In designing a strategy for a multiagent interaction an agent must balance between the assumption that opponents are behaving rationally with the risks that may occur if opponents behave irrationally. Most classic game-theoretic solution concepts, such as Nash equilibrium (NE), assume that all players are behaving rationally (and that this fact is common knowledge). On the other hand, a maximin strategy plays a strategy that has the largest worst-case guaranteed expected payoff; this limits the potential downside against a worstcase and potentially irrational opponent, but can also cause us to achieve significantly lower payoff against rational opponents. In two-player zero-sum games, Nash equilibrium and maximin strategies are equivalent (by the minimax theorem), and these two goals are completely aligned. But in non-zero-sum games and games with more than two players, this is not the case.

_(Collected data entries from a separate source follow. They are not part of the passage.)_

(* ===== verification/Constraint.v ===== *)
(** * Pointer constraints

    [crates/vitrin-core/src/input/constraint.rs]: an app's ask to lock or confine
    the pointer is a record of its realm, re-judged against the presentation at
    every reconciliation, and every change of the judgement is a verdict owed to
    the realm's shim. The map is a [BTreeMap]: reconciliation goes in ascending
    order of the realm's id. *)

From S2P Require Import Prelude Text Grants Input Geometry.

(** ** Order of realm ids *)

Fixpoint str_le (a b : Str) : bool :=
  match a, b with
  | [], _ => true
  | _ :: _, [] => false
  | x :: a, y :: b => if x <? y then true else if x =? y then str_le a b else false
  end.
Definition key_le {A} (a b : RealmId * A) : Prop := Is_true (str_le a.1 b.1).
#[export] Instance key_le_dec {A} : RelDecision (@key_le A).
Proof. intros a b. unfold key_le. apply _. Defined.

(** The iteration of a [BTreeMap<RealmId, A>]. *)
Definition in_order {A} (m : gmap RealmId A) : list (RealmId * A) := merge_sort key_le (map_to_list m).

Lemma in_order_perm {A} (m : gmap RealmId A) : in_order m ≡ₚ map_to_list m.
Proof. apply merge_sort_Permutation. Qed.

Lemma in_order_In {A} (m : gmap RealmId A) k v : (k, v) ∈ in_order m <-> m !! k = Some v.
Proof. rewrite (in_order_perm m). apply elem_of_map_to_list. Qed.

Lemma in_order_NoDup {A} (m : gmap RealmId A) : NoDup (in_order m).*1.
Proof. rewrite (in_order_perm m). apply NoDup_fst_map_to_list. Qed.

(** ** Data *)

Inductive PointerConstraintKind : Type := CNone | CLock | CConfine.
Inductive PointerConstraintLifetime : Type := Oneshot | Persistent.
Inductive PointerConstraintStatus : Type := CInactive | CActive | CWithdrawn | CRefused | CSuperseded.

#[export] Instance PointerConstraintKind_eq_dec : EqDecision PointerConstraintKind.
Proof. solve_decision. Defined.
#[export] Instance PointerConstraintLifetime_eq_dec : EqDecision PointerConstraintLifetime.
Proof. solve_decision. Defined.
#[export] Instance PointerConstraintStatus_eq_dec : EqDecision PointerConstraintStatus.
Proof. solve_decision. Defined.

Record Region : Type := { rg_x : Z; rg_y : Z; rg_width : Z; rg_height : Z }.
Definition is_whole_surface (r : Region) : bool := (rg_width r =? 0) && (rg_height r =? 0).
Definition contains (r : Region) (p : f64 * f64) : bool :=
  let x0 := f64_of_int (rg_x r) in
  let y0 := f64_of_int (rg_y r) in
  f64_le x0 p.1 && f64_le y0 p.2
  && f64_lt p.1 (f64_add x0 (f64_of_int (rg_width r)))
  && f64_lt p.2 (f64_add y0 (f64_of_int (rg_height r))).

Record PointerConstraintAsk : Type := {
  ask_serial : Z;
  ask_surface : option Z;
  ask_kind : PointerConstraintKind;
  ask_lifetime : PointerConstraintLifetime;
  ask_region : Region }.

Record CRecord : Type := {
  cr_serial : Z;
  cr_kind : PointerConstraintKind;
  cr_lifetime : PointerConstraintLifetime;
  cr_region : Region;
  cr_state : PointerConstraintStatus;
  cr_reported : option PointerConstraintStatus }.

Record CVerdict : Type := { cv_realm : RealmId; cv_serial : Z; cv_state : PointerConstraintStatus }.

Record OutputGates : Type := { overlay_up : bool; og_active : bool; dark : bool }.
Record PresentationGates : Type := {
  pg_focused : option RealmId;
  pg_output : OutputGates;
  pg_surface : option (Z * Z);
  pg_view : ViewGeometry;
  pg_pointer : option (f64 * f64) }.

(** [live_state]. *)
Definition live_state (g : PresentationGates) (realm : RealmId) (r : CRecord) : PointerConstraintStatus :=
  if negb (bool_decide (pg_focused g = Some realm)) then CInactive else
  if negb (og_active (pg_output g)) then CInactive else
  if dark (pg_output g) then CInactive else
  if overlay_up (pg_output g) then CInactive else
  match pg_surface g with
  | None => CInactive
  | Some surface =>
      match pg_pointer g with
      | None => CInactive
      | Some pointer =>
          let p := surface_local pointer (pg_view g) surface in
          if negb (inside p surface) then CInactive else
          if negb (is_whole_surface (cr_region r)) && negb (contains (cr_region r) p) then CInactive
          else CActive
      end
  end.

(** ** The table *)

Record ConstraintTable : Type := { ct_records : gmap RealmId CRecord; repaint_owed : bool }.
Definition constraints_new : ConstraintTable := {| ct_records := ∅; repaint_owed := false |}.

Definition is_active (t : ConstraintTable) (realm : RealmId) : bool :=
  is_some_and (ct_records t !! realm) (fun r => bool_decide (cr_state r = CActive)).

Definition c_withdraw (t : ConstraintTable) (realm : RealmId) : option CVerdict * ConstraintTable :=
  match ct_records t !! realm with
  | None => (None, t)
  | Some r =>
      (Some {| cv_realm := realm; cv_serial := cr_serial r; cv_state := CWithdrawn |},
       {| ct_records := delete realm (ct_records t); repaint_owed := true |})
  end.

Definition c_ask (t : ConstraintTable) (realm : RealmId) (ask : PointerConstraintAsk)
    : list CVerdict * ConstraintTable :=
  if bool_decide (ask_kind ask = CNone) then
    let '(v, t) := c_withdraw t realm in (option_list v, t)
  else
  match ask_surface ask with
  | None => ([{| cv_realm := realm; cv_serial := ask_serial ask; cv_state := CRefused |}], t)
  | Some _ =>
      let record := {| cr_serial := ask_serial ask; cr_kind := ask_kind ask;
                       cr_lifetime := ask_lifetime ask; cr_region := ask_region ask;
                       cr_state := CInactive; cr_reported := None |} in
      (match ct_records t !! realm with
       | Some superseded =>
           [{| cv_realm := realm; cv_serial := cr_serial superseded; cv_state := CSuperseded |}]
       | None => []
       end,
       {| ct_records := <[realm := record]> (ct_records t); repaint_owed := true |})
  end.

Definition withdraw_all (t : ConstraintTable) : list CVerdict * ConstraintTable :=
  (List.map (fun kr => {| cv_realm := kr.1; cv_serial := cr_serial kr.2; cv_state := CWithdrawn |})
     (in_order (ct_records t)),
   {| ct_records := ∅; repaint_owed := true |}).

Definition c_forget (t : ConstraintTable) (realm : RealmId) : bool * ConstraintTable :=
  match ct_records t !! realm with
  | None => (false, t)
  | Some _ => (true, {| ct_records := delete realm (ct_records t); repaint_owed := true |})
  end.

Definition take_repaint_owed (t : ConstraintTable) : bool * ConstraintTable :=
  (repaint_owed t, {| ct_records := ct_records t; repaint_owed := false |}).

(** One turn of the loop of [reconcile]: the record, the verdict owed, and whether
    a one-shot just ended. *)
Definition judge (g : PresentationGates) (realm : RealmId) (r : CRecord)
    : CRecord * option CVerdict * bool :=
  let now := live_state g realm r in
  let set_reported o :=
    {| cr_serial := cr_serial r; cr_kind := cr_kind r; cr_lifetime := cr_lifetime r;
       cr_region := cr_region r; cr_state := now; cr_reported := o |} in
  if bool_decide (cr_reported r = Some now) then (set_reported (cr_reported r), None, false) else
  let ending_oneshot :=
    bool_decide (cr_lifetime r = Oneshot) && bool_decide (cr_reported r = Some CActive)
    && negb (bool_decide (now = CActive)) in
  let state := if ending_oneshot then CWithdrawn else now in
  (set_reported (Some state),
   Some {| cv_realm := realm; cv_serial := cr_serial r; cv_state := state |}, ending_oneshot).

Fixpoint reconcile_loop (g : PresentationGates) (l : list (RealmId * CRecord)) (t : ConstraintTable)
    : list CVerdict * list RealmId * ConstraintTable :=
  match l with
  | [] => ([], [], t)
  | (realm, r) :: l =>
      let '(r, v, ending) := judge g realm r in
      let t := {| ct_records := <[realm := r]> (ct_records t);
                  repaint_owed := repaint_owed t || bool_decide (is_Some v) |} in
      let '(owed, done, t) := reconcile_loop g l t in
      (option_list v ++ owed, (if ending : bool then realm :: done else done), t)
  end.

Definition reconcile (g : PresentationGates) (t : ConstraintTable) : list CVerdict * ConstraintTable :=
  let '(owed, oneshot_done, t) := reconcile_loop g (in_order (ct_records t)) t in
  (owed, {| ct_records := fold_left (fun m realm => delete realm m) oneshot_done (ct_records t);
            repaint_owed := repaint_owed t |}).

(** [hides_human_sprite]. *)
Definition hides_human_sprite (t : ConstraintTable) (g : PresentationGates) : bool :=
  match pg_focused g with
  | None => false
  | Some realm =>
      match ct_records t !! realm with
      | None => false
      | Some r => bool_decide (cr_state r = CActive) && bool_decide (live_state g realm r = CActive)
      end
  end.

(* ------------------------------------------------------------------------ *)
(** ** Reconciliation *)

Lemma reconcile_loop_spec g l t :
  NoDup l.*1 ->
  let '(owed, done, t') := reconcile_loop g l t in
  owed = omap (fun kr => (judge g kr.1 kr.2).1.2) l
  /\ (forall k, k ∈ done <-> exists r, (k, r) ∈ l /\ (judge g k r).2 = true)
  /\ (forall k, k ∉ l.*1 -> ct_records t' !! k = ct_records t !! k)
  /\ (forall k r, (k, r) ∈ l -> ct_records t' !! k = Some (judge g k r).1.1).
Proof.
  revert t. induction l as [|[k0 r0] l IH]; intros t Hnd; simpl.
  - split; [done|]. split; [|split; [done|by intros ? ? ?%elem_of_nil]].
    intros k. split; [by intros ?%elem_of_nil|by intros (? & ?%elem_of_nil & _)].
  - apply NoDup_cons in Hnd as [Hni Hnd]. simpl in Hni.
    destruct (judge g k0 r0) as [[r' v] ending] eqn:Hj. set (t1 := Build_ConstraintTable _ _).
    specialize (IH t1 Hnd). destruct (reconcile_loop g l t1) as [[owed done] t'].
    destruct IH as (-> & Hdone & Hout & Hin). split; [by destruct v|]. split; [|split].
    + intros k. assert (k ∈ (if ending then k0 :: done else done) <-> (k = k0 /\ ending = true) \/ k ∈ done)
        as -> by (destruct ending; rewrite ?elem_of_cons; naive_solver).
      rewrite Hdone. setoid_rewrite elem_of_cons. split.
      * intros [[-> ->]|(r & Hr & He)]; [exists r0; rewrite Hj; auto|eauto].
      * intros (r & [[= -> ->]|Hr] & He); [left; by rewrite Hj in He|right; eauto].
    + intros k Hk. rewrite elem_of_cons in Hk. rewrite Hout by naive_solver. unfold t1. simpl.
      rewrite lookup_insert_ne; naive_solver.
    + intros k r [[= -> ->]|Hr]%elem_of_cons; [|by apply Hin].
      rewrite Hout by done. unfold t1. simpl. by rewrite lookup_insert_eq, Hj.
Qed.

Lemma delete_each_lookup {A} (ks : list RealmId) (m : gmap RealmId A) k :
  fold_left (fun m realm => delete realm m) ks m !! k = if decide (k ∈ ks) then None else m !! k.
Proof.
  revert m. induction ks as [|k0 ks IH]; intros m; simpl; [done|]. rewrite IH.
  destruct (decide (k ∈ ks)); [by rewrite decide_True by (by right)|].
  destruct (decide (k = k0)) as [->|Hne]; [by rewrite decide_True, lookup_delete_eq by (by left)|].
  rewrite lookup_delete_ne by done. rewrite decide_False; [done|]. by intros [?|?]%elem_of_cons.
Qed.

(** What reconciliation makes of each record, and the verdicts it owes. *)
Lemma reconcile_lookup g t k :
  ct_records (reconcile g t).2 !! k =
  r ← ct_records t !! k; if (judge g k r).2 then None else Some (judge g k r).1.1.
Proof.
  unfold reconcile. pose proof (reconcile_loop_spec g (in_order (ct_records t)) t (in_order_NoDup _)) as Hs.
  destruct (reconcile_loop g _ t) as [[owed done] t']. destruct Hs as (_ & Hdone & Hout & Hin). simpl.
  rewrite delete_each_lookup. destruct (ct_records t !! k) as [r|] eqn:Hk; simpl.
  - pose proof (proj2 (in_order_In (ct_records t) k r) Hk) as Hr. rewrite (Hin _ _ Hr).
    destruct (judge g k r).2 eqn:Hj.
    + rewrite decide_True; [done|]. apply Hdone. eauto.
    + rewrite decide_False; [done|]. intros (r' & Hr' & Hj')%Hdone.
      apply in_order_In in Hr'. congruence.
  - assert (k ∉ (in_order (ct_records t)).*1) as Hni.
    { intros ([k' r] & -> & Hr)%list_elem_of_fmap. apply in_order_In in Hr. simpl in Hk. congruence. }
    rewrite Hout by done. by case_decide.
Qed.

Lemma reconcile_owed g t v :
  v ∈ (reconcile g t).1 <-> exists r, ct_records t !! cv_realm v = Some r /\ (judge g (cv_realm v) r).1.2 = Some v.
Proof.
  unfold reconcile. pose proof (reconcile_loop_spec g (in_order (ct_records t)) t (in_order_NoDup _)) as Hs.
  destruct (reconcile_loop g _ t) as [[owed done] t']. destruct Hs as (-> & _). simpl.
  rewrite list_elem_of_omap. split.
  - intros ([k r] & Hin & Hj). apply in_order_In in Hin. simpl in *.
    assert (cv_realm v = k) as -> by (unfold judge in Hj; case_bool_decide; by simplify_eq/=). eauto.
  - intros (r & Hr & Hj). exists (cv_realm v, r). split; [by apply in_order_In|done].
Qed.

Lemma judge_realm g k r v : (judge g k r).1.2 = Some v -> cv_realm v = k /\ cv_serial v = cr_serial r.
Proof. unfold judge. case_bool_decide; intros; by simplify_eq/=. Qed.

Lemma reconcile_realms g t : NoDup (List.map cv_realm (reconcile g t).1).
Proof.
  unfold reconcile. pose proof (reconcile_loop_spec g (in_order (ct_records t)) t (in_order_NoDup _)) as Hs.
  destruct (reconcile_loop g _ t) as [[owed done] t']. destruct Hs as (-> & _). simpl.
  pose proof (in_order_NoDup (ct_records t)) as Hnd.
  induction (in_order (ct_records t)) as [|[k r] l IH]; simpl; [constructor|].
  apply NoDup_cons in Hnd as [Hni Hnd]. specialize (IH Hnd). simpl in Hni.
  destruct (judge g k r).1.2 as [v|] eqn:Hj; simpl; [|done]. constructor; [|done].
  rewrite (proj1 (judge_realm _ _ _ _ Hj)). intros Hin.
  apply list_elem_of_In, in_map_iff in Hin as (w & Hw & Hin).
  apply list_elem_of_In, list_elem_of_omap in Hin as ([k' r'] & Hkr & Hj').
  apply judge_realm in Hj' as [Hk' _]. simpl in Hk'. apply Hni, list_elem_of_fmap.
  exists (k', r'). split; [simpl; congruence|done].
Qed.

In these games we can potentially obtain arbitrarily low payoff by following a Nash equilibrium strategy, but if we follow a maximin strategy will likely be playing far too conservatively. While the assumption that opponents are exhibiting a degree of rationality, as well as the desire to limit worst-case performance in the case of irrational opponents, are both desirable, neither the Nash equilibrium nor maximin solution concept is definitively compelling on its own. We propose a new solution concept that balances between these two extremes.